(Beginning of Records for processing)

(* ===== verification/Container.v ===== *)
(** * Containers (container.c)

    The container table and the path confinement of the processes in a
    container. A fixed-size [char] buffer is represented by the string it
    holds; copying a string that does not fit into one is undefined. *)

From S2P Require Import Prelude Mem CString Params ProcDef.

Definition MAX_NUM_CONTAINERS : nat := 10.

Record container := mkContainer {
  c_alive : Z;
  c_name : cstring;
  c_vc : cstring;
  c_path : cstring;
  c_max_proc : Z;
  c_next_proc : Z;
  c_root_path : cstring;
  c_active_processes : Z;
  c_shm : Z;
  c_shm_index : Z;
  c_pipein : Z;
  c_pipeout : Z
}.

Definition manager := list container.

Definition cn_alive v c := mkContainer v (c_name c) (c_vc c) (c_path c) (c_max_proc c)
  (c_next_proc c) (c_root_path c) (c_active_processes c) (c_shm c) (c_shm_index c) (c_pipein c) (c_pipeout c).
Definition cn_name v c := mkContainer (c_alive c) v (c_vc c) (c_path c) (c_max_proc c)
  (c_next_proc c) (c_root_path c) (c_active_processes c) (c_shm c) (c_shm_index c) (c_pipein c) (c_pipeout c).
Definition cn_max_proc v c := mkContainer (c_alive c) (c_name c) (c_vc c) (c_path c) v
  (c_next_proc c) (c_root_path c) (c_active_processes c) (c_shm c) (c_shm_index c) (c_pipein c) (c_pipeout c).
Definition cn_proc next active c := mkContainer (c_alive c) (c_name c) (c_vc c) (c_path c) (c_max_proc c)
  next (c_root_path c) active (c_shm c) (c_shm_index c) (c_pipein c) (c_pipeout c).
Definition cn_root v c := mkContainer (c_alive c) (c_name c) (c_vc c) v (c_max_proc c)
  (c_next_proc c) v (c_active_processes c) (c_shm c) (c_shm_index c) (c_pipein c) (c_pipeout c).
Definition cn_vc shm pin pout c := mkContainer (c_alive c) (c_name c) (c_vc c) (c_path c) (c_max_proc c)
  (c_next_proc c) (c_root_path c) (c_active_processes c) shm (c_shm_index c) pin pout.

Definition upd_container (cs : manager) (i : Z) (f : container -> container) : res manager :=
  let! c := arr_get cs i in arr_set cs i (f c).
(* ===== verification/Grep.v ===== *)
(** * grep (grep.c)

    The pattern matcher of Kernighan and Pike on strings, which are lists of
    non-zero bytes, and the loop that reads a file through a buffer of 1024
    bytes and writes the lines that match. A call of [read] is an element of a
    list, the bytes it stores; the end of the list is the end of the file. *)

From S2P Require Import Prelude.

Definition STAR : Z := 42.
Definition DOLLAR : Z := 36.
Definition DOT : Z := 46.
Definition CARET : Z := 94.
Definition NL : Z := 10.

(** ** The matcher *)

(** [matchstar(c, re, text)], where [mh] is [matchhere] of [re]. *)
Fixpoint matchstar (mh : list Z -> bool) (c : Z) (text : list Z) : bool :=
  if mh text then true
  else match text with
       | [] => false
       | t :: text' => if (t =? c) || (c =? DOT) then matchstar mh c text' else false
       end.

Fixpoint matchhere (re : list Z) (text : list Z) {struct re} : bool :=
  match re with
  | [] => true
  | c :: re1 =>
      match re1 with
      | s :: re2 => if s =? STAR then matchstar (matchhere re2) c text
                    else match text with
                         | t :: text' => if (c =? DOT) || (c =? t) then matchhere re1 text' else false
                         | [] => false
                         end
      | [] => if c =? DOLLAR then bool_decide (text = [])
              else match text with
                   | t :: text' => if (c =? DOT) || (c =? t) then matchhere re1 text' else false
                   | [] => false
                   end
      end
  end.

(End of Records for processing)

Task details:
Return all lines in the data that include the word "verification".

Answer area:
(* ===== verification/Container.v ===== *)
(* ===== verification/Grep.v ===== *)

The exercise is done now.